Suggested Grade Level: 4
Estimated Time: One to two class periods
- Identify different kinds of polygons
- Create a Cubist portrait using polygons
- Daniel-Henry Kahnweiler
- Colored pencils
- Introduce students to polygons and the following related terms:
- equilateral triangle
- isosceles triangle
- right triangle
- scalene triangle
- isosceles trapezoid
- Examine Picasso’s Daniel-Henry Kahnweiler with students. Have students make a list of the recognizable objects and human features they can find. Ask them to think about what the details tell us about the man sitting for the portrait.
- Ask students to list all of the polygons in this painting. Discuss how Picasso illustrated different body parts with shapes. Ask:
- How are these shapes used to create a sense of three-dimensional form and space?

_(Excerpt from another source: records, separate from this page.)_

(** [WellKnownHandler] *)
Definition WellKnownHandler (cfg : ProxyConfig) (r : InboundRequest) : HttpReply :=
  let auth := pc_InboundAuth cfg in
  let issuer := if bool_decide (iac_Strategy auth = "jwt") then jwt_Issuer (iac_JWT auth)
                else if bool_decide (iac_Strategy auth = "introspection")
                then isp_Issuer (iac_Introspection auth) else "" in
  let resource := requestScheme r +:+ "://" +:+ requestHost r in
  let payload := VObject
    [("resource", VString resource);
     ("authorization_servers",
      VArray (if bool_decide (issuer <> "") then [VString issuer] else []));
     ("scopes_supported", VArray []);
     ("bearer_methods_supported", VArray [VString "header"])] in
  {| hrp_Status := 200; hrp_Header := Header_Set ∅ "Content-Type" "application/json";
     hrp_Body := match Marshal FormatFloat true payload with
                 | None => "" | Some text => text +:+ newline end |}.
End Refusals.

(** ** The middlewares *)
Section Middlewares.
Context {W : Type} `{Unicode, Numbers, JsonText}.

Abbreviation HTTPHandler := (InboundRequest -> W -> HttpReply * W).
Abbreviation TokenValidator := (string -> W -> result AuthFailure TokenInfo * W).

Definition requestToken (apiKeyHeader : string) (r : InboundRequest) : string :=
  if bool_decide (apiKeyHeader <> "") then Header_Get (irq_Header r) apiKeyHeader
  else match CutPrefix (Header_Get (irq_Header r) "Authorization") "Bearer " with
       | Some after => TrimSpace after
       | None => ""
       end.

Definition ValidatorMiddleware (ValidateToken : TokenValidator) (apiKeyHeader : string)
    (next : HTTPHandler) : HTTPHandler := fun r w =>
  let token := requestToken apiKeyHeader r in
  if bool_decide (token = "") then (writeUnauthorized r "missing_token", w)
  else
    match ValidateToken token w with
    | (Err (Denied denied), w) => (writeDenied r denied, w)
    | (Err (Invalid _), w) => (writeUnauthorized r "invalid_token", w)
    | (Ok info, w) => next (set_Info r info) w
    end.

(** The message [peekToolCallName] decodes: method and params.name. *)
Definition nameField (name : string) (kv : string * value) : option string :=
  if is_field "name" kv.1 then decodeString name kv.2 else Some name.

Fixpoint nameFields (name : string) (kvs : list (string * value)) : option string :=
  match kvs with
  | [] => Some name
  | kv :: kvs' => name' ← nameField name kv; nameFields name' kvs'
  end.

Definition messageField (msg : string * string) (kv : string * value) : option (string * string) :=
  let '(method, name) := msg in
  if is_field "method" kv.1 then
    m ← decodeString method kv.2; Some (m, name)
  else if is_field "params" kv.1 then
    match kv.2 with
    | VNull => Some msg
    | VObject params => n ← nameFields name params; Some (method, n)
    | _ => None
    end
  else Some msg.

Fixpoint messageFields (msg : string * string) (kvs : list (string * value)) : option (string * string) :=
  match kvs with
  | [] => Some msg
  | kv :: kvs' => msg' ← messageField msg kv; messageFields msg' kvs'
  end.

Definition decodeMessage (body : string) : option (string * string) :=
  match ParseJSON body with
  | Some VNull => Some ("", "")
  | Some (VObject kvs) => messageFields ("", "") kvs
  | _ => None
  end.

(** The tool name, whether the request is a tool call, and the bytes read. *)
Definition peekToolCallName (r : InboundRequest) : string * bool * option string :=
  match irq_Body r with
  | None => ("", false, None)
  | Some (body, failed) =>
    if failed || bool_decide (body = "") then ("", false, Some body)
    else
      match decodeMessage body with
      | None => ("", false, Some body)
      | Some (method, name) =>
        if bool_decide (method <> "tools/call") then ("", false, Some body)
        else (name, true, Some body)
      end
  end.

(** The body is put back as it was read, without the read's error. *)
Definition restoreBody (r : InboundRequest) (body : option string) : InboundRequest :=
  match body with
  | None => r
  | Some body => set_Body r (Some (body, false))
  end.

Definition DispatchMiddleware (globalMW : HTTPHandler -> HTTPHandler)
    (overrides : gmap string (HTTPHandler -> HTTPHandler)) (AuthRequired : string -> bool)
    (upstreamLookup : option (string -> string)) (next : HTTPHandler) : HTTPHandler := fun r w =>
  let globalH := globalMW next in
  let overrideHandlers := (fun mw => mw next) <$> overrides in
  let '(toolName, isToolCall, body) := peekToolCallName r in
  let r := restoreBody r body in
  if isToolCall && negb (AuthRequired toolName) then next r w
  else
    match upstreamLookup with
    | Some lookup =>
      if bool_decide (toolName <> "") && bool_decide (0 < size overrideHandlers)%nat then
        match overrideHandlers !! lookup toolName with
        | Some h => h r w
        | None => globalH r w
        end
      else globalH r w
    | None => globalH r w
    end.
End Middlewares.

(** ** Validators *)

(** [apikey.NewValidator]: the allowed keys, [None] when there are none. *)
Definition apiKeys (Getenv : string -> string) (cfg : APIKeyAuthConfig) : option (gset string) :=
  let raw := Getenv (aka_KeysEnv cfg) in
  let keys := set_of_names (filter (fun k => k <> "") (TrimSpace <$> split_byte "," raw)) in
  if bool_decide (size keys = 0%nat) then None else Some keys.

Definition zero_TokenInfo : TokenInfo :=
  {| ti_Subject := ""; ti_Scopes := []; ti_Audience := []; ti_Extra := [] |}.

Definition apikeyValidate {W} (keys : gset string) (token : string) (w : W)
    : result AuthFailure TokenInfo * W :=
  (if bool_decide (token ∈ keys) then Ok zero_TokenInfo else Err (Invalid "invalid API key"), w).

(** A verified JWT: its subject, its audiences, and its [scope] claim when the
    claims decode. *)
Record IDToken := { idt_Subject : string; idt_Audience : list string; idt_Scope : result string string }.

(** A verifier of the configured issuer and audience, with the keys of a fixed
    address or of the issuer's discovery document; the OIDC library is a parameter. *)
Definition newJWTValidator {KeySet Verifier} (NewRemoteKeySet : string -> KeySet)
    (NewVerifier : string -> KeySet -> string -> Verifier)
    (NewProvider : string -> result string (string -> Verifier)) (cfg : JWTAuthConfig) : result string Verifier :=
  if bool_decide (jwt_JWKSURL cfg <> "")
  then Ok (NewVerifier (jwt_Issuer cfg) (NewRemoteKeySet (jwt_JWKSURL cfg)) (jwt_Audience cfg))
  else
    match NewProvider (jwt_Issuer cfg) with
    | Err err => Err ("creating OIDC provider: " +:+ err)
    | Ok provider => Ok (provider (jwt_Audience cfg))
    end.

Definition jwtValidate {W} (Verify : string -> W -> result string IDToken * W) (raw : string) (w : W)
    : result AuthFailure TokenInfo * W :=
  match Verify raw w with
  | (Err err, w) => (Err (Invalid ("verifying JWT: " +:+ err)), w)
  | (Ok token, w) =>
    (match idt_Scope token with
     | Err err => Err (Invalid ("extracting JWT claims: " +:+ err))
     | Ok scope => Ok {| ti_Subject := idt_Subject token; ti_Scopes := Fields scope;
                         ti_Audience := idt_Audience token; ti_Extra := [] |}
     end, w)
  end.

Record IntrospectionResponse := { ir_Active : bool; ir_Subject : string; ir_Audience : list string }.

(** The server to ask, with the secret's variables expanded, and the audience. *)
Definition newIntrospectionValidator {Server} (ExpandEnv : string -> string)
    (NewResourceServer : string -> string -> string -> result string Server) (cfg : IntrospectionConfig)
    : result string (Server * string) :=
  match NewResourceServer (isp_Issuer cfg) (isp_ClientID cfg) (ExpandEnv (isp_ClientSecret cfg)) with
  | Err err => Err ("creating introspection resource server: " +:+ err)
  | Ok server => Ok (server, isp_Audience cfg)
  end.

Definition introspectionValidate {W} (Introspect : string -> W -> result string IntrospectionResponse * W)
    (aud : string) (raw : string) (w : W) : result AuthFailure TokenInfo * W :=
  match Introspect raw w with
  | (Err err, w) => (Err (Invalid ("introspecting token: " +:+ err)), w)
  | (Ok resp, w) =>
    (if negb (ir_Active resp) then Err (Invalid "token inactive")
     else if bool_decide (aud <> "") && negb (bool_decide (aud ∈ ir_Audience resp))
     then Err (Invalid "invalid audience")
     else Ok {| ti_Subject := ir_Subject resp; ti_Scopes := []; ti_Audience := ir_Audience resp;
                ti_Extra := [] |}, w)
  end.

(** ** Who gets through *)
Section Admission.
Context {W : Type} `{Unicode, Numbers, JsonText}.
Local Abbreviation validator := ((string -> W -> result AuthFailure TokenInfo * W) * string)%type.
Local Abbreviation HTTPHandler := (InboundRequest -> W -> HttpReply * W).
Context (global : validator) (overrides : gmap string validator).
Context (AuthRequired : string -> bool) (upstreamLookup : option (string -> string)).
Implicit Types (next : HTTPHandler) (r : InboundRequest) (w : W).

Definition middlewareOf (v : validator) : HTTPHandler -> HTTPHandler := ValidatorMiddleware v.1 v.2.
Local Abbreviation dispatch :=
  (DispatchMiddleware (middlewareOf global) (middlewareOf <$> overrides) AuthRequired upstreamLookup).

(** The validator in charge of a tool: its upstream's own, or the global one. *)
Definition inCharge (toolName : string) : validator :=
  match upstreamLookup with
  | Some lookup => if bool_decide (toolName = "") then global
                   else default global (overrides !! lookup toolName)
  | None => global
  end.

Lemma dispatch_inCharge next r w :
  let '(toolName, isToolCall, body) := peekToolCallName r in
  dispatch next r w =
    if isToolCall && negb (AuthRequired toolName) then next (restoreBody r body) w
    else middlewareOf (inCharge toolName) next (restoreBody r body) w.
Proof.
  unfold DispatchMiddleware. destruct (peekToolCallName r) as [[toolName isToolCall] body].
  destruct (isToolCall && negb (AuthRequired toolName)); [done|]. unfold inCharge.
  destruct upstreamLookup as [lookup|]; [|done].
  case_bool_decide as Hne; cbn [andb].
  - rewrite (bool_decide_false (toolName = "")) by done.
    case_bool_decide as Hsz; rewrite ?lookup_fmap.
    + by destruct (overrides !! lookup toolName).
    + assert (Hemp : overrides = ∅).
      { apply map_size_empty_inv. rewrite !map_size_fmap in Hsz. lia. }
      by rewrite Hemp, lookup_empty.
  - destruct (decide (toolName = "")) as [->|Hn]; [done|by destruct Hne].
Qed.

- Have students create a Cubist portrait of a classmate that incorporates each polygon seen in Picasso’s portrait. Encourage students to divide their classmate’s features any way they want. (For example, a cheek or chin can be several shapes.) Students might also want to walk around the "sitter" and see how his or her face appears from different points of view.
- Encourage students to add a few of the most significant and recognizable physical features of their classmate (curly hair, freckles, a piece of jewelry, etc.).
- Hang the finished portraits in the classroom and see if students can guess the model for each one.
Base students’ evaluation on their ability to classify and compare polygons and use these shapes to create abstract portraits of individuals.
Cubism/Cubist (n, adj)
the early-20th-century art movement led by Pablo Picasso (1881-1973) and Georges Braque (1882-1963) that used abstract, fragmented shapes to depict several views of the same subject simultaneously, emphasizing the basic geometry or structure of the subject; of or relating to Cubism
in geometry, a union of segments connected end to end. The segments are called sides. Two sides meet at a vertex (pl., vertices). The number of sides of a polygon is equal to the number of vertices.